Majority of the women, 58 per cent were housewives with 11 per cent having a professional occupation such as employ in government or private company.
The C-section rate from all the women was 16.5 per cent, varying from 21 per cent among professionals to 16 per cent among housewives, and 14 per cent among students.
Women like Kamore who had had their first birth through C-section were likely to have following deliveries through the same methods even without any medical reason.
“Our findings suggest that unnecessary primary C-sections, combined with a practice of near universal repeat caesareans are fueling an epidemic,” says the study published last month (July 2020) in the International Journal for Equity in Health.
Unnecessary C-sections, the doctors caution, may cause needless mother and child deaths with a one per cent possible uterus rapture in repeat surgeries.
A recent assessment of health facilities providing caesarean section deliveries in the country found 18 per cent did not have a surgical care provider.
The MTRH study also found the hospital to sometimes wrongly prescribe C-sections even when there is no good medical reason to do so.
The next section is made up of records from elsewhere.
(* ===== verification/ExprSafe.v ===== *)
(** * Expressions that always have a value

    An expression has no value where it divides by zero or reads a constant array
    out of bounds.  [safe] excludes both by the shape of the expression: divisors are
    constants other than zero, and only symbolic arrays are read.  Safe expressions
    have a value at all contents of the arrays ([safe_defined]), and the constructors
    of src/lib/Expr/Expr.cpp keep them safe ([rebuild_safe], [ReadExpr'create_safe]).
    On safe constraints the constraint manager therefore neither loses nor gains
    solutions. *)

From stdpp Require Import strings.
From S2P Require Import Prelude APInt Expr ExprOrder ExprSem ExprCreate ExprTyping ExprVisitor ExprClosure.

Definition nonzero (e : Expr) : bool := match e with ConstantExpr c => negb (ap_val c =? 0) | _ => false end.

Fixpoint safe (e : Expr) : bool :=
  match e with
  | ConstantExpr _ => true
  | NotOptimizedExpr x | ExtractExpr x _ _ | CastExpr _ x _ | NotExpr x => safe x
  | ReadExpr r h i => isSymbolicArray r && un_safe h && safe i
  | SelectExpr c t f => safe c && safe t && safe f
  | ConcatExpr l r | CmpExpr _ l r => safe l && safe r
  | BinaryExpr k l r => safe l && (if divides k then nonzero r else safe r)
  end
with un_safe (u : UpdateNode) : bool :=
  match u with
  | un_null => true
  | un_node n i v => un_safe n && safe i && safe v
  end.

#[export] Instance safe_structural : Structural (fun e => safe e = true).
Proof.
  constructor; cbn; intros; rewrite ?andb_true_iff; try done.
  - now match goal with H : divides _ = false |- _ => rewrite H end.
  - match goal with H : _ = true |- _ => now rewrite !andb_true_iff in H end.
Qed.

(** ** Their values *)

Lemma arith_defined k w x y : (divides k = true -> y <> 0) -> is_Some (arith_sem k w x y).
Proof. intros H. destruct k; cbn; try (now eexists); (destruct (Z.eqb_spec y 0); [now destruct H|now eexists]). Qed.

Lemma read_defined rho r us i : isSymbolicArray r = true -> is_Some (read_value rho r us i).
Proof.
  intros H. unfold read_value. destruct (read_updates us i); [now eexists|]. unfold initial_value.
  apply negb_true_iff in H. rewrite H. now eexists.
Qed.

(** An operand with its value and the width of the value. *)
Ltac take_value IH :=
  let v := fresh "v" in let Hv := fresh "Hv" in let Hw := fresh "Hw" in
  destruct IH as [v Hv]; [done|done|]; pose proof (eval_width _ _ _ Hv) as Hw; rewrite Hv; cbn.

Lemma safe_defined_mut rho :
  (forall e, well_typed e = true -> safe e = true -> is_Some (eval rho e)) /\
  (forall u r, un_well_typed r u = true -> un_safe u = true -> is_Some (eval_updates rho r u)).
Proof.
  apply Expr_UpdateNode_ind; cbn; intros; split_bools.
  - rewrite H. now eexists.
  - auto.
  - destruct (H root) as [us Hus]; [done..|]. rewrite Hus. cbn. take_value H0. unfold eval_read.
    destruct (read_defined rho root us (ap_val v)) as [x ->]; [done|]. match goal with A : array_ok _ = true |- _ => rewrite A end.
    replace (ap_width v =? domain root) with true by (symmetry; apply Z.eqb_eq; congruence). now eexists.
  - take_value H. take_value H0. take_value H1. unfold eval_select, Bool in *.
    replace (ap_width v =? 1) with true by (symmetry; apply Z.eqb_eq; congruence).
    replace (ap_width v0 =? ap_width v1) with true by (symmetry; apply Z.eqb_eq; congruence). now eexists.
  - take_value H. take_value H0. now eexists.
  - take_value H. unfold eval_extract. rewrite <- Hw.
    repeat match goal with |- context [?a <=? ?b] => replace (a <=? b) with true by (symmetry; apply Z.leb_le; lia) end.
    replace (0 <? width) with true by (symmetry; apply Z.ltb_lt; lia). now eexists.
  - take_value H. unfold eval_cast. rewrite <- Hw. replace (getWidth src <=? width) with true by (symmetry; apply Z.leb_le; lia). now eexists.
  - take_value H. now eexists.
  - take_value H. assert (Hr : safe right = true /\ (divides k = true -> nonzero right = true))
      by (destruct (divides k); [split; [now destruct right|done]|done]).
    destruct Hr as [Hr Hn]. take_value H0. unfold eval_arith. replace (ap_width v =? ap_width v0) with true by (symmetry; apply Z.eqb_eq; congruence).
    destruct (arith_defined k (ap_width v) (ap_val v) (ap_val v0)) as [x ->]; [|now eexists].
    intros Hd%Hn. destruct right; try done. cbn in Hd, Hv0. destruct (ap_valid value); [|done]. injection Hv0 as ->.
    now apply negb_true_iff, Z.eqb_neq in Hd.
  - take_value H. take_value H0. unfold eval_cmp. replace (ap_width v =? ap_width v0) with true by (symmetry; apply Z.eqb_eq; congruence). now eexists.
  - now eexists.
  - destruct (H r) as [us Hus]; [done..|]. rewrite Hus. cbn. take_value H0. take_value H1.
    replace (ap_width v =? domain r) with true by (symmetry; apply Z.eqb_eq; congruence).
    replace (ap_width v0 =? range r) with true by (symmetry; apply Z.eqb_eq; congruence). now eexists.
Qed.

Lemma safe_defined rho e : well_typed e = true -> safe e = true -> is_Some (eval rho e).
Proof. apply safe_defined_mut. Qed.

(** ** The constructors *)

Section Create.
Context `{A : APIntOps} `{Opts : ExprOptions}.

Notation Safe e := (safe e = true).

Ltac safe_node := cbn; rewrite ?andb_true_iff; auto.

Lemma NotExpr'create_safe e : Safe e -> Safe (NotExpr'create e).
Proof. now destruct e. Qed.

Lemma SelectExpr'create_safe c t f : Safe c -> Safe t -> Safe f -> Safe (SelectExpr'create c t f).
Proof.
  intros Hc Ht Hf. assert (Hs : Safe (SelectExpr c t f)) by safe_node.
  pose proof (st_IsZero (fun e => Safe e) c Hc) as Hz.
  assert (HO : forall x y, Safe x -> Safe y -> Safe (OrExpr'create x y)) by apply (st_Or (fun e => Safe e)).
  assert (HA : forall x y, Safe x -> Safe y -> Safe (AndExpr'create x y)) by apply (st_And (fun e => Safe e)).
  assert (Hgen : Safe (if Expr_eqb t f then t else if getWidth t =? Bool then
      match t with
      | ConstantExpr CE => if isTrue CE then OrExpr'create c f else AndExpr'create (createIsZero c) f
      | _ => match f with
             | ConstantExpr CE => if isTrue CE then OrExpr'create (createIsZero c) t else AndExpr'create c t
             | _ => SelectExpr c t f
             end
      end else SelectExpr c t f)).
  { destruct (Expr_eqb t f); [done|]. destruct (_ =? _); [|done].
    destruct t; first [destruct (isTrue _); now auto|destruct f; first [exact Hs|destruct (isTrue _); now auto]]. }
  destruct c; try exact Hgen. cbn. now destruct (isTrue _).
Qed.

Lemma ExtractConcat_safe n :
  (forall e o w, Safe e -> Safe (ExtractExpr'create_fuel n e o w)) /\
  (forall l r, Safe l -> Safe r -> Safe (ConcatExpr'create_fuel n l r)).
Proof.
  induction n as [|n [IHe IHc]]; [split; [done|intros; safe_node]|]. split; cbn [ExtractExpr'create_fuel ConcatExpr'create_fuel].
  - intros e o w He. destruct (w =? _); [done|]. destruct e; try exact He; try done.
    + cbn in He. apply andb_true_iff in He as [Hl Hr]. repeat case_match; auto.
    + repeat case_match; try exact He. now apply IHe.
  - intros l r Hl Hr. assert (Hp : Safe (ConcatExpr l r)) by safe_node.
    assert (Hm : Safe (match l, r with
      | ExtractExpr le lo lw, ExtractExpr re ro rw =>
        if Expr_eqb le re && (ro + rw =? lo) then ExtractExpr'create_fuel n le ro (getWidth l + getWidth r) else ConcatExpr l r
      | _, _ => ConcatExpr l r end)).
    { destruct l; try exact Hp. destruct r; try exact Hp. destruct (_ && _); [now apply IHe|exact Hp]. }
    destruct l; try exact Hm. assert (Hz : forall w, Safe (ZExtExpr'create_with (ExtractExpr'create_fuel n) r w)).
    { intros w. unfold ZExtExpr'create_with. destruct (_ =? _); [done|]. destruct (_ <? _); [now apply IHe|]. now destruct r. }
    destruct r; try done; (destruct (_ && _); [apply Hz|exact Hm]).
Qed.

Lemma Cast'create_safe k e w : Safe e -> Safe (Cast'create k e w).
Proof.
  intros He. destruct k; cbn; unfold ZExtExpr'create, ZExtExpr'create_with, SExtExpr'create;
    (destruct (_ =? _); [done|]); (destruct (_ <? _); [now apply ExtractConcat_safe|]); now destruct e.
Qed.

(** A division by a constant other than zero. *)
Lemma division_safe k l r : divides k = true -> Safe l -> nonzero r = true -> Safe (Arith'create k l r).
Proof.
  intros Hk Hl Hr. destruct r as [c| | | | | | | | |]; try done.
  assert (Hp : forall x, Safe x -> Safe (BinaryExpr k x (ConstantExpr c))) by (intros; cbn; rewrite Hk; now apply andb_true_iff).
  destruct k; try done; cbn [Arith'create];
    unfold UDivExpr'create, SDivExpr'create, URemExpr'create, SRemExpr'create, BCREATE,
      UDivExpr_create, SDivExpr_create, URemExpr_create, SRemExpr_create;
    (destruct l; try done; destruct (getWidth _ =? Bool); done || now apply Hp).
Qed.

Lemma Arith'create_safe k l r : Safe (BinaryExpr k l r) -> Safe (Arith'create k l r).
Proof.
  cbn. intros [Hl Hr]%andb_true_iff. destruct (divides k) eqn:Hk; [now apply division_safe|].
  now apply (st_Arith (fun e => Safe e)).
Qed.

Lemma ReadExpr'rollback_safe index un : un_safe un = true ->
  match ReadExpr'rollback index un with inl v => Safe v | inr (un', _) => un_safe un' = true end.
Proof.
  induction un as [|n IH i v]; cbn; [done|]. intros H. pose proof H as H0. rewrite !andb_true_iff in H0. destruct H0 as [[Hn _] Hv].
  destruct (EqExpr'create index i); try exact H. destruct (isTrue _); [exact Hv|exact (IH Hn)].
Qed.

Lemma ReadExpr'create_safe r h i : Safe (ReadExpr r h i) -> Safe (ReadExpr'create (mkUpdateList r h) i).
Proof.
  intros Hs. pose proof Hs as H0. cbn in H0. rewrite !andb_true_iff in H0. destruct H0 as [[Hr Hh] Hi]. unfold ReadExpr'create. cbn.
  pose proof (ReadExpr'rollback_safe i h Hh) as H. destruct (ReadExpr'rollback i h) as [v|[un b]]; [done|].
  assert (Hu : Safe (ReadExpr r un i)) by (cbn; now rewrite Hr, H, Hi).
  pose proof Hr as Hc. apply negb_true_iff in Hc. rewrite Hc. cbn [andb].
  destruct i; try exact Hs. now destruct (_ <? _).
Qed.

(** ** Rebuilding *)

(** What a rewritten operand keeps. *)
Definition keeps (e e' : Expr) : Prop := (Safe e -> Safe e') /\ (is_constant e = true -> e' = e).

Lemma keeps_nonzero e e' : keeps e e' -> nonzero e = true -> nonzero e' = true.
Proof. intros [_ H] Hn. destruct e; try done. now rewrite H. Qed.

Lemma rebuild_safe e ks e' : (forall r h i, e <> ReadExpr r h i) ->
  Forall2 keeps (kids e) ks -> rebuild e ks = Some e' -> Safe e -> Safe e'.
Proof.
  intros Hr Hks E Hs.
  destruct e; cbn [kids] in Hks; try (exfalso; eapply Hr; reflexivity);
    repeat match goal with
    | H : Forall2 _ (_ :: _) _ |- _ => apply Forall2_cons_inv_l in H as (? & ? & ? & H & ->)
    | H : Forall2 _ [] _ |- _ => apply Forall2_nil_inv_l in H as ->
    end; cbn [rebuild] in E; try discriminate E; injection E as <-; cbn in Hs; rewrite ?andb_true_iff in Hs; destruct_and?;
    repeat match goal with H : keeps ?x _ |- _ => pose proof (keeps_nonzero _ _ H); destruct H as [H _] end.
  - auto.
  - apply SelectExpr'create_safe; auto.
  - apply ExtractConcat_safe; auto.
  - apply ExtractConcat_safe; auto.
  - apply Cast'create_safe; auto.
  - apply NotExpr'create_safe; auto.
  - apply Arith'create_safe. cbn. apply andb_true_iff. split; [auto|]. destruct (divides k); auto.
  - apply (st_Cmp (fun e => Safe e)); auto.
Qed.

End Create.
Data at the national level shows the richest women, the highly educated, the insured, managers, urban residents and those who delivered in mission or private facilities are twice likely than poor women to go for elective cesarean delivery.
To reduce the epidemic, the doctors suggest hospitals adopt better pain relief and labour support practices while educating women on the risk especially in repeat C-sections.
Ban of elective C-sections?
Furthermore, they advise investments in training, and equipment for assisted vaginal birth, especially vacuum extraction, can reduce C-section rates.
“Prevention of unnecessary primary C-sections and promoting safe trial of labor with close monitoring in women with a scarred uterus should be a priority in addressing over-use of C-section.”
Doctors have suggested the Ministry of Health ban elective caesarean. “Medical indication and maternal informed choice should be the only basis for caesarean delivery,” says Malachi Ochieng Arunda of Lund University, Sweden
Arunda, who with colleagues had in April analysed the status of caesarean deliveries in Kenya and Tanzania says financial gains by hospitals should not form the basis for advising women to go under the knife.
But whatever the direction C-section deliveries take in the country, Covid 19 may have a lasting impact.